◆ Brief: When the line with "- repeat apply Forall2_app." appears below, start repeating lines exactly, and keep going through the line with "forallb (all_leaves p)"; add nothing outside that span.

◆ Material for this exercise:
Fixpoint get_value (fuel : nat) (path : string) (value : Map) : MultiValue Value :=
  match fuel with
  | O => mv_default
  | S fuel' =>
      match split_once "." path with
      | Some (element, rest_path) =>
          match parse_array_path element with
          | Some (array_element_path, array_index) =>
              focus_array_path (Some (get_value fuel' rest_path)) array_element_path array_index value
          | None =>
              match value !! element with
              | Some (VObject map) => get_value fuel' rest_path map
              | Some value => if decide (rest_path = EmptyString) then mv_one value else mv_default
              | None => mv_default
              end
          end
      | None =>
          match parse_array_path path with
          | Some (array_element_path, array_index) =>
              focus_array_path None array_element_path array_index value
          | None =>
              match value !! path with
              | Some value => mv_one value
              | None => mv_default
              end
          end
      end
  end.

Definition get_value_from_json_map (path : string) (value : Map) : MultiValue Value :=
  get_value (S (String.length path)) path value.

(** [Vec::remove] *)
Definition vec_remove {A} (i : nat) (l : list A) : list A := take i l ++ drop (S i) l.

(** The loop over the array, replacing the addressed objects; [remove] is
    [remove_value_from_json_map] on the rest of the path. *)
Fixpoint delete_elements (remove : Map → MultiValue Value * Map) (array_index : option N)
    (i : nat) (array : list Value) (values : MultiValue Value) : MultiValue Value * list Value :=
  match array with
  | [] => (values, [])
  | value :: array' =>
      let '(values', value') :=
        match value with
        | VObject map =>
            if index_matches array_index i then
              let '(removed, map') := remove map in
              (mv_extend values removed, VObject map')
            else (values, value)
        | _ => (values, value)
        end in
      let '(res, rest) := delete_elements remove array_index (S i) array' values' in
      (res, value' :: rest)
  end.
(** A codec, to evaluate statements with. *)
#[export] Instance payload_codec : PayloadCodec Z := {|
  ser_point i := to_le_bytes 4 (Z.of_nat i);
  de_point bs := n ← read_le 4 bs; Some (Z.to_nat n);
  ser_payload p := [Zpos (encode (VObject p))];
  de_payload bs := match bs with
                   | [Zpos x] => match decode x with Some (VObject p) => Some p | _ => None end
                   | _ => None
                   end;
|}.

#[export] Instance payload_codec_laws : PayloadCodecLaws Z.
Proof.
  split; cbn -[to_le_bytes read_le encode decode].
  - intros i Hi. unfold u32_max in Hi.
    rewrite <-(app_nil_r (to_le_bytes 4 _)), read_le_app by (simpl; lia). cbn. by rewrite Nat2Z.id.
  - intros p. by rewrite decode_encode.
Qed.

Definition payload_db : MemDB := {[ DB_PAYLOAD_CF := ∅ ]}.
Definition payload_ops : list (payload_op Z) :=
  [PAssign 0 {[ "a" := VNumber 1%Z; "b" := VNull ]}; PAssign 1 {[ "c" := VBool true ]};
   PDelete 0 "a"; PDrop 1].

Lemma payload_storage_durable_witness :
  let s := (sm_for run_payload_op payload_ops (mkSimplePayloadStorage ∅ payload_db)).2 in
  simple_payload_open (sps_db s) = Ok s ∧ sps_payload s = {[ 0 := {[ "b" := VNull ]} ]}.
Proof.
  intros s.
  destruct (payload_storage_durable payload_db payload_ops s) as (_ & _ & Hopen).
  - by vm_compute.
  - by vm_compute.
  - repeat constructor; by vm_compute.
  - by vm_compute.
  - split; [exact Hopen|]. by vm_compute.
Defined.

(** Applying a [set_payload] again.  Assigning the same payload twice
    leaves what assigning it once leaves exactly when the point already had a
    payload or the assigned payload has no null: the first assignment to a
    point without payload stores its nulls, and the second erases them. *)
Lemma assign_again {Num} (m : gmap nat (Payload Num)) i (p : Payload Num) :
  (mem_assign i p (mem_assign i p m).2).2 = (mem_assign i p m).2 ↔
  is_Some (m !! i) ∨ ∀ k, p !! k ≠ Some VNull.
Proof.
  change (mem_assign i p) with (run_payload_op (PS:=gmap nat (Payload Num)) (PAssign i p)).
  rewrite !mem_op_map. cbn [snd payload_op_map]. unfold assign_map at 1. rewrite insert_union_singleton_l.
  unfold assign_map. rewrite lookup_insert_eq, <-insert_union_singleton_l, insert_insert_eq.
  destruct (m !! i) as [old|] eqn:Hm.
  - rewrite payload_merge_idem. naive_solver.
  - split.
    + intros Heq. right. apply (f_equal (.!! i)) in Heq. rewrite !lookup_insert_eq in Heq.
      injection Heq as Heq. intros k Hk. apply (f_equal (.!! k)) in Heq.
      rewrite lookup_payload_merge, Hk in Heq. done.
    + intros [[? ?]|Hno]; [done|]. f_equal. apply map_eq. intros k. rewrite lookup_payload_merge.
      specialize (Hno k). by destruct (p !! k) as [[]|].
Qed.
(** Of a filter: the clauses of one conjunct are enough, those of a
    disjunction are needed from every branch, a negation gives none. *)
Lemma condition_estimation_covers c :
  all_leaves leaf c = true →
  covers (condition_estimation estimator n c) (λ p, check_condition (checker p) c = true).
Proof.
  induction c as [fc|k|k|s|s m nn Hs Hm Hn] using condition_ind_nested; try (by apply leaf_covers).
  intros [[Hs' Hm']%andb_true_iff _]%andb_true_iff. cbn [condition_estimation filter_estimation].
  set (sat := λ (c : Condition) p, check_condition (checker p) c = true).
  assert (∀ l, Forall (λ c, all_leaves leaf c = true → covers (condition_estimation estimator n c) (sat c)) l →
    forallb (all_leaves leaf) l = true → Forall2 covers (map (condition_estimation estimator n) l) (map sat l)) as Hall.
  { intros l HF Hl. apply Forall2_covers_map, Forall_forall. intros c Hc. eapply Forall_forall in HF; [|exact Hc].
    apply HF. by apply (proj1 (forallb_forall _ _) Hl), list_elem_of_In. }
  eapply covers_weaken; [|apply (covers_must _
    ((match m with Some ((_ :: _) as l) => [λ p, Forall (λ P : Pt → Prop, P p) (map sat l)] | _ => [] end) ++
     (match s with Some ((_ :: _) as l) => [λ p, Exists (λ P : Pt → Prop, P p) (map sat l)] | _ => [] end) ++
     (match nn with Some (_ :: _) => [λ p, True] | _ => [] end)))].
  - intros p [[Hsp Hmp]%andb_true_iff _]%andb_true_iff. repeat apply Forall_app_2.
    + destruct m as [[|c l]|]; constructor; [|constructor]. apply Forall_forall. intros P HP.
      apply (list_elem_of_fmap sat (c :: l)) in HP as (x & -> & Hx).
      by apply (proj1 (forallb_forall _ _) Hmp), list_elem_of_In.
    + destruct s as [[|c l]|]; constructor; [|constructor]. apply existsb_exists in Hsp as (x & Hx & Hp).
      apply Exists_exists. exists (sat x). split; [|done]. by apply (list_elem_of_fmap_2 sat), list_elem_of_In.
    + destruct nn as [[|c l]|]; by repeat constructor.
  - repeat apply Forall2_app.
    + destruct m as [[|c l]|]; constructor; [|constructor]. by apply covers_must, Hall.
    + destruct s as [[|c l]|]; constructor; [|constructor]. by apply covers_should, Hall.
    + destruct nn as [[|c l]|]; constructor; [|constructor]. apply covers_none. cbn [combine_must_estimations primary_clauses].
      rewrite (list_filter_none _ _); [done|]. intros x Hx.
      apply (list_elem_of_fmap (λ x, invert_estimation (condition_estimation estimator n x) n)) in Hx as (y & -> & _).
      by intros H.
Qed.
End clauses.

(** ** Estimators that panic *)

Lemma res_map_invert {E} (f : Condition → result E CardinalityEstimation) (g : Condition → CardinalityEstimation) n l :
  res_map f l = Ok (map g l) →
  res_map (λ x, e ← f x; Ok (invert_estimation e n)) l = Ok (map (λ x, invert_estimation (g x) n) l).
Proof.
  induction l as [|x l IH]; [done|]. cbn. destruct (f x) as [e|e|]; [|done..]. cbn.
  destruct (res_map f l) as [es|e'|]; [|done..]. cbn. intros [= -> ->]. by rewrite IH.
Qed.

(** An estimator that gives an estimation of every leaf gives one of the filter. *)
Lemma estimate_condition_Ok {E} (est : Condition → result E CardinalityEstimation) f (p : Condition → bool) n c :
  (∀ c, is_leaf c = true → p c = true → est c = Ok (f c)) → all_leaves p c = true →
  estimate_condition est n c = Ok (condition_estimation f n c).
Proof.
  intros Hf. induction c as [fc|k|k|s|s m nn Hs Hm Hn] using condition_ind_nested; try by apply Hf.
  intros [[Hs' Hm']%andb_true_iff Hn']%andb_true_iff.
  assert (∀ l, Forall (λ c, all_leaves p c = true → estimate_condition est n c = Ok (condition_estimation f n c)) l →
    forallb (all_leaves p) l = true → res_map (estimate_condition est n) l = Ok (map (condition_estimation f n) l)) as Hmap.
  { intros l HF Hl. apply res_map_Ok. intros c Hc. rewrite Forall_forall in HF. apply HF; [done|].
    by apply (proj1 (forallb_forall _ _) Hl), list_elem_of_In. }
  cbn [estimate_condition estimate_filter condition_estimation filter_estimation].
  destruct m as [[|cm lm]|], s as [[|cs ls]|], nn as [[|cn ln]|]; try done; cbn [opt_list] in *;
    rewrite ?Hmap by done; cbn [mbind result_bind]; rewrite ?(res_map_invert _ (condition_estimation f n)) by (by apply Hmap); done.
Qed.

◆ Answer box:
  - repeat apply Forall2_app.
    + destruct m as [[|c l]|]; constructor; [|constructor]. by apply covers_must, Hall.
    + destruct s as [[|c l]|]; constructor; [|constructor]. by apply covers_should, Hall.
    + destruct nn as [[|c l]|]; constructor; [|constructor]. apply covers_none. cbn [combine_must_estimations primary_clauses].
      rewrite (list_filter_none _ _); [done|]. intros x Hx.
      apply (list_elem_of_fmap (λ x, invert_estimation (condition_estimation estimator n x) n)) in Hx as (y & -> & _).
      by intros H.
Qed.
End clauses.

(** ** Estimators that panic *)

Lemma res_map_invert {E} (f : Condition → result E CardinalityEstimation) (g : Condition → CardinalityEstimation) n l :
  res_map f l = Ok (map g l) →
  res_map (λ x, e ← f x; Ok (invert_estimation e n)) l = Ok (map (λ x, invert_estimation (g x) n) l).
Proof.
  induction l as [|x l IH]; [done|]. cbn. destruct (f x) as [e|e|]; [|done..]. cbn.
  destruct (res_map f l) as [es|e'|]; [|done..]. cbn. intros [= -> ->]. by rewrite IH.
Qed.

(** An estimator that gives an estimation of every leaf gives one of the filter. *)
Lemma estimate_condition_Ok {E} (est : Condition → result E CardinalityEstimation) f (p : Condition → bool) n c :
  (∀ c, is_leaf c = true → p c = true → est c = Ok (f c)) → all_leaves p c = true →
  estimate_condition est n c = Ok (condition_estimation f n c).
Proof.
  intros Hf. induction c as [fc|k|k|s|s m nn Hs Hm Hn] using condition_ind_nested; try by apply Hf.
  intros [[Hs' Hm']%andb_true_iff Hn']%andb_true_iff.
  assert (∀ l, Forall (λ c, all_leaves p c = true → estimate_condition est n c = Ok (condition_estimation f n c)) l →
    forallb (all_leaves p) l = true → res_map (estimate_condition est n) l = Ok (map (condition_estimation f n) l)) as Hmap.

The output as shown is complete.